- **What you are asked to do**: In the entries below, identify every line with the string "Python" and copy it.

Saved data entries:

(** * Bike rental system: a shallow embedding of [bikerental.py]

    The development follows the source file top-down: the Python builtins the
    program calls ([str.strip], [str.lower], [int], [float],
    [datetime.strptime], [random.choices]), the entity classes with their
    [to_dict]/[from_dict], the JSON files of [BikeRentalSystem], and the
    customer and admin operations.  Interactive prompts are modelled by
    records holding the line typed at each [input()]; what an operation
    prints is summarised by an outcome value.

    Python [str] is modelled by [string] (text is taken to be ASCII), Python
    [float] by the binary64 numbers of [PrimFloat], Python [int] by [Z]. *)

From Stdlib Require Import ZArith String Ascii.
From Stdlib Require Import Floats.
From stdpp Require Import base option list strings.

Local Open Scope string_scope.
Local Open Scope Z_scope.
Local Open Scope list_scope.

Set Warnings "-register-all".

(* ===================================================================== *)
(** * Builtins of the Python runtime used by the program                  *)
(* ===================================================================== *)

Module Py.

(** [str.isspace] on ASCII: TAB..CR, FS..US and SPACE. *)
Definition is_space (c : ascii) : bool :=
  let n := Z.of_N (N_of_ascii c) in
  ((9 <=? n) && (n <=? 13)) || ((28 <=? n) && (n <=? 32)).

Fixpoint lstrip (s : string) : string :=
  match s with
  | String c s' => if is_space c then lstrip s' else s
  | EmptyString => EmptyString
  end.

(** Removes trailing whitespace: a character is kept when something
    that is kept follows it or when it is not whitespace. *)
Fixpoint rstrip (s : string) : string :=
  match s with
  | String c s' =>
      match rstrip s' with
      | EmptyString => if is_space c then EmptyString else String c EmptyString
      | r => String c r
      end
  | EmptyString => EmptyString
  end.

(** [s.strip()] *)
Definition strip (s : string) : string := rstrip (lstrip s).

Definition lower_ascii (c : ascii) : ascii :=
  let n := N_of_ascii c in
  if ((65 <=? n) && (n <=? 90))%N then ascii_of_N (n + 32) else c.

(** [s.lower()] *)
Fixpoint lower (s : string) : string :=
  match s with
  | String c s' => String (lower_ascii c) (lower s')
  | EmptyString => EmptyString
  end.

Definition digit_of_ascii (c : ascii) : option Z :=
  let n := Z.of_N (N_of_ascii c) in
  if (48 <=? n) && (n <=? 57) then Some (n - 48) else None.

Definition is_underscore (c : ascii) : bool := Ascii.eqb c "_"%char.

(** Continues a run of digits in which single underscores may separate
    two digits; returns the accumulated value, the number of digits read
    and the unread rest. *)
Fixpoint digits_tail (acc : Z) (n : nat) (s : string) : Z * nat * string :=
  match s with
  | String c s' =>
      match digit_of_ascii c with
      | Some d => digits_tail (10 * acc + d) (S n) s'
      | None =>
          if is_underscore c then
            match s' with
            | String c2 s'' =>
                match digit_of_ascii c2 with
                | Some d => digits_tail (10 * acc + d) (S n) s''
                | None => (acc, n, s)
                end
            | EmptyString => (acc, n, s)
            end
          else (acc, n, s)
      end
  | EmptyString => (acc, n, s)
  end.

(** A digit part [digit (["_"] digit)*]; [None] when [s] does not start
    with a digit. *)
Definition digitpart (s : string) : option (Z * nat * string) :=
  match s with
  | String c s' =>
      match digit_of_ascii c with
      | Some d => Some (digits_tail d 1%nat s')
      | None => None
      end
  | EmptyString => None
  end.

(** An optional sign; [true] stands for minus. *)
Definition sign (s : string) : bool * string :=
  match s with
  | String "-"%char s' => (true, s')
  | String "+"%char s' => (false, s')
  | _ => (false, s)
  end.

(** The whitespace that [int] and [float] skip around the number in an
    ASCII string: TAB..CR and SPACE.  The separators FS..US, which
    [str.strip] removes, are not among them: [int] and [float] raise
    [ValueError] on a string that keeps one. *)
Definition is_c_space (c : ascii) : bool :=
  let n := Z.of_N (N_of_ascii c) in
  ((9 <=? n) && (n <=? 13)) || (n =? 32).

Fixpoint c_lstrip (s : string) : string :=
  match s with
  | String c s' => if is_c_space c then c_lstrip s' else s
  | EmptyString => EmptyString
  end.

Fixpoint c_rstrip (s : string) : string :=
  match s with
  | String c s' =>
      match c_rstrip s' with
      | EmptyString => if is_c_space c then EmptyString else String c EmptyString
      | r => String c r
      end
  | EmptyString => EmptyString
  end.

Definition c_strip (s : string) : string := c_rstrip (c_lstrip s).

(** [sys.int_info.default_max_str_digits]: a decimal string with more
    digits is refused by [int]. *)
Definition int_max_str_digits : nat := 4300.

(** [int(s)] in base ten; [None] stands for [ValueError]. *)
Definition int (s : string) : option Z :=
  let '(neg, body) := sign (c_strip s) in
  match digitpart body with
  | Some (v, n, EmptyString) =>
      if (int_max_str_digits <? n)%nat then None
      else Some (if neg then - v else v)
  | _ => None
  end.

- **Answer box**:
    The development follows the source file top-down: the Python builtins the
    Python [str] is modelled by [string] (text is taken to be ASCII), Python
    [float] by the binary64 numbers of [PrimFloat], Python [int] by [Z]. *)
(** * Builtins of the Python runtime used by the program                  *)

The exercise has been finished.